Maybe someday I’ll be Tyra and just dream up crazy ideas and make other people execute them. 😉
But what I’m learning from watching my son in his reckless abandon in running around our yard is that falling down doesn’t mean giving up. He falls, always unexpectedly, but he gets right back up and right back out there running again. When I ask if he’s okay, he responds joyfully. I guess that’s because he’s doing what he loves and being free.
As much as he falls, he could be so discouraged. He could lay on the ground and cry and feel sorry for himself (Who does that? Not me…okay maybe me.), but he doesn’t. He has taught me more about strength, perseverance and living joyfully than he will ever know. And he’s just being himself. Just being two.

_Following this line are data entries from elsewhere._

(* ===================================================================== *)
(** ** Wrapper objects and the constructors [DOMNode], [DOMElement],
       [DOMEvent]                                                         *)
(* ===================================================================== *)

(** An entry of [this._events].  The handler is the closure built by
    [createEventHandler]; closures are compared by identity, so a handler
    carries the identity it got when it was created, next to what it
    closes over (the callback and the selector).  [h_custom] is the event
    name the IE8 wrapper of a custom event filters on ([e.srcUrn === event]). *)
Record Handler : Type := mkHandler {
  h_id : nat;
  h_callback : Value;
  h_selector : Value;
  h_custom : option string
}.

Record EventEntry : Type := mkEntry {
  e_name : string;
  e_callback : Value;
  e_capturing : bool;
  e_handler : Handler
}.

Module Wrap.

Inductive Kind : Type := KNode | KElement | KNullNode | KNullElement | KEvent.

(** The own fields the constructors write: [this._node], [this._data],
    [this._events] (a [DOMEvent] keeps its native event in [_node]). *)
Record Obj : Type := mkObj {
  kind : Kind;
  _node : option nat;
  _data : gmap string Value;
  _events : list EventEntry
}.

(** The heap of wrapper objects, and the [__dom__] expando of every host
    node and native event (absent unless somebody assigned it). *)
Record World : Type := mkWorld {
  heap : list Obj;
  node_dom : gmap nat nat;
  event_dom : gmap nat nat
}.

(** [new C(...)]: a fresh object, whose reference is its heap position. *)
Definition alloc (o : Obj) (w : World) : nat * World :=
  (length (heap w), mkWorld (heap w ++ [o]) (node_dom w) (event_dom w)).

(** [new DOMNode(node)]: lines 61-63. *)
Definition new_DOMNode (node : option nat) : Obj := mkObj KNode node ∅ [].

(** [new DOMElement(element)]: [DOMNode.call(this, element)]. *)
Definition new_DOMElement (element : option nat) : Obj := mkObj KElement element ∅ [].

(** [new DOMNullNode()], [new DOMNullElement()]: [this._node = null]. *)
Definition new_DOMNullNode : Obj := mkObj KNullNode None ∅ [].
Definition new_DOMNullElement : Obj := mkObj KNullElement None ∅ [].

(** [DOMNode(node)] called as a function:
    [node ? node.__dom__ || new DOMNode(node) : new DOMNullNode()]. *)
Definition DOMNode (node : option nat) (w : World) : nat * World :=
  match node with
  | Some n =>
      match node_dom w !! n with
      | Some r => (r, w)
      | None => alloc (new_DOMNode (Some n)) w
      end
  | None => alloc new_DOMNullNode w
  end.

(** [DOMElement(element)] called as a function:
    [element ? element.__dom__ || new DOMElement(element) : new DOMNullElement()]. *)
Definition DOMElement (element : option nat) (w : World) : nat * World :=
  match element with
  | Some n =>
      match node_dom w !! n with
      | Some r => (r, w)
      | None => alloc (new_DOMElement (Some n)) w
      end
  | None => alloc new_DOMNullElement w
  end.


Definition empty_world : World := mkWorld [] ∅ ∅.

End Wrap.

(* ===================================================================== *)
(** ** SelectorMatcher                                                    *)
(* ===================================================================== *)

Module Selector.

(** The captures of [rquickIs]: an optional run of word characters (the
    tag), then optionally [#] and an identifier, then optionally an
    identifier in square brackets, then optionally a dot and an
    identifier, and nothing else.  An identifier is a non-empty run of
    word characters and dashes.  [quick[1]] is a string (empty when the
    selector names no tag), [quick[2]], [quick[3]], [quick[4]] are
    [undefined] or non-empty. *)
Record Quick : Type := mkQuick {
  q_tag : string;
  q_id : option string;
  q_attr : option string;
  q_class : option string
}.

(** One optional group (lead character, identifier, closing character if
    any) at the head of [s]: [None] when
    the expression cannot match from here (the lead character is there but
    the group is ill-formed, so neither the group nor what follows it
    matches), otherwise the capture and the rest. *)
Definition opt_group (lead : ascii) (close : option ascii) (s : string)
  : option (option string * string) :=
  match s with
  | String c s' =>
      if Ascii.eqb c lead then
        let '(m, rest) := span is_word_dash s' in
        match m with
        | EmptyString => None
        | _ =>
            match close with
            | None => Some (Some m, rest)
            | Some cl =>
                match rest with
                | String c2 rest' => if Ascii.eqb c2 cl then Some (Some m, rest') else None
                | EmptyString => None
                end
            end
        end
      else Some (None, s)
  | EmptyString => Some (None, s)
  end.

(** [rquickIs.exec(selector)] *)
Definition rquickIs_exec (selector : string) : option Quick :=
  let '(tag, r1) := span is_word selector in
  match opt_group "#" None r1 with
  | None => None
  | Some (id, r2) =>
      match opt_group "[" (Some "]"%char) r2 with
      | None => None
      | Some (attr, r3) =>
          match opt_group "." None r3 with
          | Some (cls, EmptyString) => Some (mkQuick tag id attr cls)
          | _ => None
          end
      end
  end.

Record Matcher : Type := mkMatcher {
  selector : string;
  quickOnly : bool;
  quick : option Quick
}.

(** The constructor [ctr(selector, quickOnly)]: lower-cases [quick[1]] and
    pads [quick[4]] with spaces; throws when [quickOnly] and the selector
    is not quick. *)
Definition ctr (sel : string) (qo : bool) : Completion Matcher :=
  match rquickIs_exec sel with
  | Some q =>
      Normal (mkMatcher sel qo
        (Some (mkQuick (toLowerCase (q_tag q)) (q_id q) (q_attr q)
                 (option_map (fun c => " " +:+ c +:+ " ") (q_class q)))))
  | None =>
      if qo then Throw (Thrown (makeError "quick"))
      else Normal (mkMatcher sel qo None)
  end.

(** [!s] for a string [s]. *)
Definition str_falsy (s : string) : bool := String.eqb s EmptyString.

Section Test.
(** The host's selector-matching primitive,
    [el[matchesProp](selector)] or [matches(el, selector)]. *)
Variable native : Element -> string -> bool.

(** [ctr.prototype.test] *)
Definition test (m : Matcher) (el : Element) : bool :=
  match quick m with
  | Some q =>
      (str_falsy (q_tag q) || String.eqb (toLowerCase (nodeName el)) (q_tag q))
      && match q_id q with None => true | Some i => String.eqb (el_id el) i end
      && match q_attr q with None => true | Some a => hasAttribute el a end
      && match q_class q with
         | None => true
         | Some c => found (" " +:+ className el +:+ " ") c
         end
  | None => negb (quickOnly m) && native el (selector m)
  end.

(** [DOMElement.prototype.matches] for a string selector:
    [new SelectorMatcher(selector).test(this._node)]. *)
Definition DOMElement_matches (sel : string) (el : Element) : Completion bool :=
  match ctr sel false with
  | Normal m => Normal (test m el)
  | Throw e => Throw e
  end.
End Test.

(** *** The generic path on the selectors of the quick grammar

    What the host's matching primitive answers for a compound selector
    [tag#id[attr].class], after the spec's words: tag-name equality, id
    equality, attribute presence, class-list membership.  The class list of
    an element is its [class] attribute split on ASCII whitespace (TAB, LF,
    FF, CR, SPACE), as the DOM defines [classList]. *)
Definition is_space (c : ascii) : bool :=
  let n := code c in
  ((n =? 9) || (n =? 10) || (n =? 12) || (n =? 13) || (n =? 32))%N.

Fixpoint tokens_acc (cur : string) (s : string) : list string :=
  let flush := match cur with EmptyString => [] | _ => [cur] end in
  match s with
  | EmptyString => flush
  | String c s' =>
      if is_space c then flush ++ tokens_acc EmptyString s'
      else tokens_acc (cur +:+ String c EmptyString) s'
  end.

Definition tokens (s : string) : list string := tokens_acc EmptyString s.

Definition classList (el : Element) : list string := tokens (className el).

Definition generic_compound (q : Quick) (el : Element) : bool :=
  (str_falsy (q_tag q) || String.eqb (toLowerCase (nodeName el)) (toLowerCase (q_tag q)))
  && match q_id q with None => true | Some i => String.eqb (el_id el) i end
  && match q_attr q with None => true | Some a => hasAttribute el a end
  && match q_class q with
     | None => true
     | Some c => bool_decide (c ∈ classList el)
     end.

(** The generic path restricted to the quick grammar. *)
Definition generic_test (sel : string) (el : Element) : option bool :=
  match rquickIs_exec sel with
  | Some q => Some (generic_compound q el)
  | None => None
  end.

(** The class attribute separates its names by spaces only. *)
Definition space_separated (s : string) : bool :=
  all_chars (fun c => negb (is_space c) || Ascii.eqb c " ") s.

(** The class test of [DOMElement.prototype.hasClass] on hosts without
    [classList]: [rclass] turns LF, TAB and CR into spaces before the
    search. *)
Definition rclass_char (c : ascii) : bool :=
  let n := code c in ((n =? 10) || (n =? 9) || (n =? 13))%N.

Fixpoint replace_rclass (s : string) : string :=
  match s with
  | EmptyString => EmptyString
  | String c s' => String (if rclass_char c then " "%char else c) (replace_rclass s')
  end.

Being an adult, owning a business, running the show, it’s all a potentially stressful time bomb. But it doesn’t have to be. Just take one step at a time.
Something my son is learning is to be careful around potentially dangerous situations. He knows he needs help with stairs and will wait patiently for a hand; he knows that when he goes between two bricks in our yard to slow down and step carefully, one foot at a time.
And thus I’m learning to slow down and care for the things and people around me, as hard as it is sometimes to sweep and cook and clean and change diapers and still find time to be creative. But if I care for these things and these people, when I fall, they will be there.
I guess I’m simply learning to deal with roadblocks and stumbling through the car-obsessed, vegetable-avoiding mind of my wee offspring. Ninety-nine percent of stumbles are not the end of the world. As I found out this time around, sometimes obstacles open up doors to bigger and better things. You just have to believe.
Follow your dreams with reckless abandon, friends.